Assigned task:
Would you filter the listing below so that only lines with the word "nameiparent" remain?

━━━━━ Provided data ━━━━━

(* ===== verification/File.v ===== *)
(** * Files, directories and paths (kern/fs/file, kern/fs/dir, kern/fs/path)

    The table of open files over the inodes.  The functions that look into
    directories are stubs in the source, and are modelled as they are. *)

From stdpp Require Import base gmap list numbers.
From S2P Require Import Prelude Lock Mem Vmm Str Thread Queue Sched Ide IdeSpec Bufcache BlockIO Log LogSpec Block Inode.
Import Spinlock PTCBIntro PCurID.

Definition NFILE : Z := 100.
Definition ROOTINO : Z := 1.
Definition DIRSIZ : Z := 14.

Inductive file_type : Type := FD_NONE | FD_PIPE | FD_INODE.
#[global] Instance file_type_eq_dec : EqDecision file_type.
Proof. solve_decision. Defined.

(** A pointer to a file is its index in ftable.file; the null pointer is -1. *)
Record file : Type := File {
  f_type : file_type; f_ref : Z; f_readable : Z; f_writable : Z; f_ip : Z; f_off : Z
}.
#[global] Instance file_inhabited : Inhabited file := populate (File FD_NONE 0 0 0 0 0).
Definition with_fref (x : Z) (f : file) : file := File (f_type f) x (f_readable f) (f_writable f) (f_ip f) (f_off f).
Definition with_ftype (x : file_type) (f : file) : file := File x (f_ref f) (f_readable f) (f_writable f) (f_ip f) (f_off f).
Definition with_off (x : Z) (f : file) : file := File (f_type f) (f_ref f) (f_readable f) (f_writable f) (f_ip f) x.

Record ffs : Type := Ffs { ino : ifs; ft_lock : spinlock_t; files : gmap Z file }.
Definition l_ino : lens ffs ifs := Lens ino (fun x s => Ffs x (ft_lock s) (files s)).
Definition l_ft_lock : lens ffs spinlock_t := Lens ft_lock (fun x s => Ffs (ino s) x (files s)).
Definition set_files (x : gmap Z file) (s : ffs) : ffs := Ffs (ino s) (ft_lock s) x.
Definition l_fjf : lens ffs jfs := lens_comp l_ino l_jf.

Definition fderef (f : Z) : K ffs file :=
  check (in_array f NFILE) ;; gets (fun s => files s !!! f).
Definition fupdate (f : Z) (g : file -> file) : K ffs unit :=
  check (in_array f NFILE) ;;
  modify (fun s => set_files (<[f := g (files s !!! f)]> (files s)) s).

Section ops.
Context `{fs_layout} (ks : kstack).

Definition file_init : K ffs unit := zoom l_ft_lock spinlock_init.

Definition file_alloc : K ffs Z :=
  zoom l_ft_lock (spinlock_acquire ks) ;;
  while (fun f =>
    if f <? NFILE then
      x ← fderef f;
      if f_ref x =? 0 then
        fupdate f (with_fref 1) ;;
        zoom l_ft_lock spinlock_release ;;
        mret (inr f)
      else mret (inl (f + 1))
    else
      zoom l_ft_lock spinlock_release ;;
      mret (inr NULL)) 0.

Definition file_dup (f : Z) : K ffs Z :=
  zoom l_ft_lock (spinlock_acquire ks) ;;
  x ← fderef f;
  (if f_ref x <? 1 then panic else mret tt) ;;
  n ← int_add (f_ref x) 1;
  fupdate f (with_fref n) ;;
  zoom l_ft_lock spinlock_release ;;
  mret f.

Definition file_close (f : Z) : K ffs unit :=
  zoom l_ft_lock (spinlock_acquire ks) ;;
  x ← fderef f;
  (if f_ref x <? 1 then panic else mret tt) ;;
  fupdate f (with_fref (f_ref x - 1)) ;;
  if 0 <? f_ref x - 1 then zoom l_ft_lock spinlock_release
  else
    ff ← fderef f;
    fupdate f (with_fref 0) ;;
    fupdate f (with_ftype FD_NONE) ;;
    zoom l_ft_lock spinlock_release ;;
    if decide (f_type ff = FD_INODE) then
      zoom l_fjf (begin_trans ks) ;;
      zoom l_ino (inode_put ks (f_ip ff)) ;;
      zoom l_fjf (commit_trans ks)
    else mret tt.

(** The result and what is stored through st. *)
Definition file_stat (f : Z) : K ffs (Z * option file_stat_t) :=
  x ← fderef f;
  if decide (f_type x = FD_INODE) then
    zoom l_ino (inode_lock ks (f_ip x)) ;;
    st ← zoom l_ino (inode_stat (f_ip x));
    zoom l_ino (inode_unlock ks (f_ip x)) ;;
    mret (0, Some st)
  else mret (-1, None).

Definition file_read (f addr n : Z) : K ffs Z :=
  x ← fderef f;
  if f_readable x =? 0 then mret (-1)
  else if decide (f_type x = FD_INODE) then
    zoom l_ino (inode_lock ks (f_ip x)) ;;
    r ← zoom l_ino (inode_read ks (f_ip x) addr (f_off x) (u32 n));
    (if 0 <? r then fupdate f (fun x => with_off (u32 (f_off x + r)) x) else mret tt) ;;
    zoom l_ino (inode_unlock ks (f_ip x)) ;;
    mret r
  else panic.

Definition WRITE_MAX : Z := ((LOGSIZE - 1 - 1 - 2) / 2) * 512.
Definition file_write (f addr n : Z) : K ffs Z :=
  x ← fderef f;
  if f_writable x =? 0 then mret (-1)
  else if decide (f_type x = FD_INODE) then
    i ← while (fun i =>
      if i <? n then
        let n1 := if WRITE_MAX <? n - i then WRITE_MAX else n - i in
        zoom l_fjf (begin_trans ks) ;;
        x ← fderef f;
        zoom l_ino (inode_lock ks (f_ip x)) ;;
        r ← zoom l_ino (inode_write ks (f_ip x) (u32 (addr + i)) (f_off x) (u32 n1));
        (if 0 <? r then fupdate f (fun x => with_off (u32 (f_off x + r)) x) else mret tt) ;;
        zoom l_ino (inode_unlock ks (f_ip x)) ;;
        zoom l_fjf (commit_trans ks) ;;
        if r <? 0 then mret (inr i)
        else if negb (r =? n1) then panic
        else mret (inl (i + r))
      else mret (inr i)) 0;
    mret (if i =? n then n else -1)
  else panic.

(** ** Directories *)
Definition dir_namecmp (s t : Z) : K mem Z := strncmp s t DIRSIZ.

Definition dir_lookup (dp name : Z) : K ifs Z :=
  i ← ideref dp;
  if negb (i_type i =? T_DIR) then panic else mret NULL.

Definition dir_link (dp name inum : Z) : K ifs Z := mret 0.

(** ** Paths *)
Definition skipelem (path name : Z) : K ifs Z := mret 0.

(** A pointer to an inode as it is kept in the TCB. *)
Definition inode_addr (ip : Z) : Z := if ip =? NULL then 0 else inode_chan ip.
Definition inode_of (a : Z) : Z := if a =? 0 then NULL else (a - icache_inode) / SIZEOF_INODE.

Definition namex (path : Z) (nameiparent : bool) (name : Z) : K ifs Z :=
  c ← zoom l_imem (gets (fun m => load8 m path));
  ip ← (if c =? 47 then inode_get ks ROOTDEV ROOTINO
        else
          pid ← zoom l_ith (get_curid ks);
          cwd ← zoom l_ith (tcb_get_cwd pid);
          inode_dup ks (inode_of cwd));
  while (fun path =>
    path ← skipelem path name;
    if negb (path =? 0) then mret (inl path) else mret (inr tt)) path ;;
  if nameiparent then
    inode_put ks ip ;;
    mret NULL
  else mret ip.

Definition namei (path name : Z) : K ifs Z := namex path false name.
Definition nameiparent (path name : Z) : K ifs Z := namex path true name.
End ops.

━━━━━

Answer:
Definition namex (path : Z) (nameiparent : bool) (name : Z) : K ifs Z :=
  if nameiparent then
Definition nameiparent (path name : Z) : K ifs Z := namex path true name.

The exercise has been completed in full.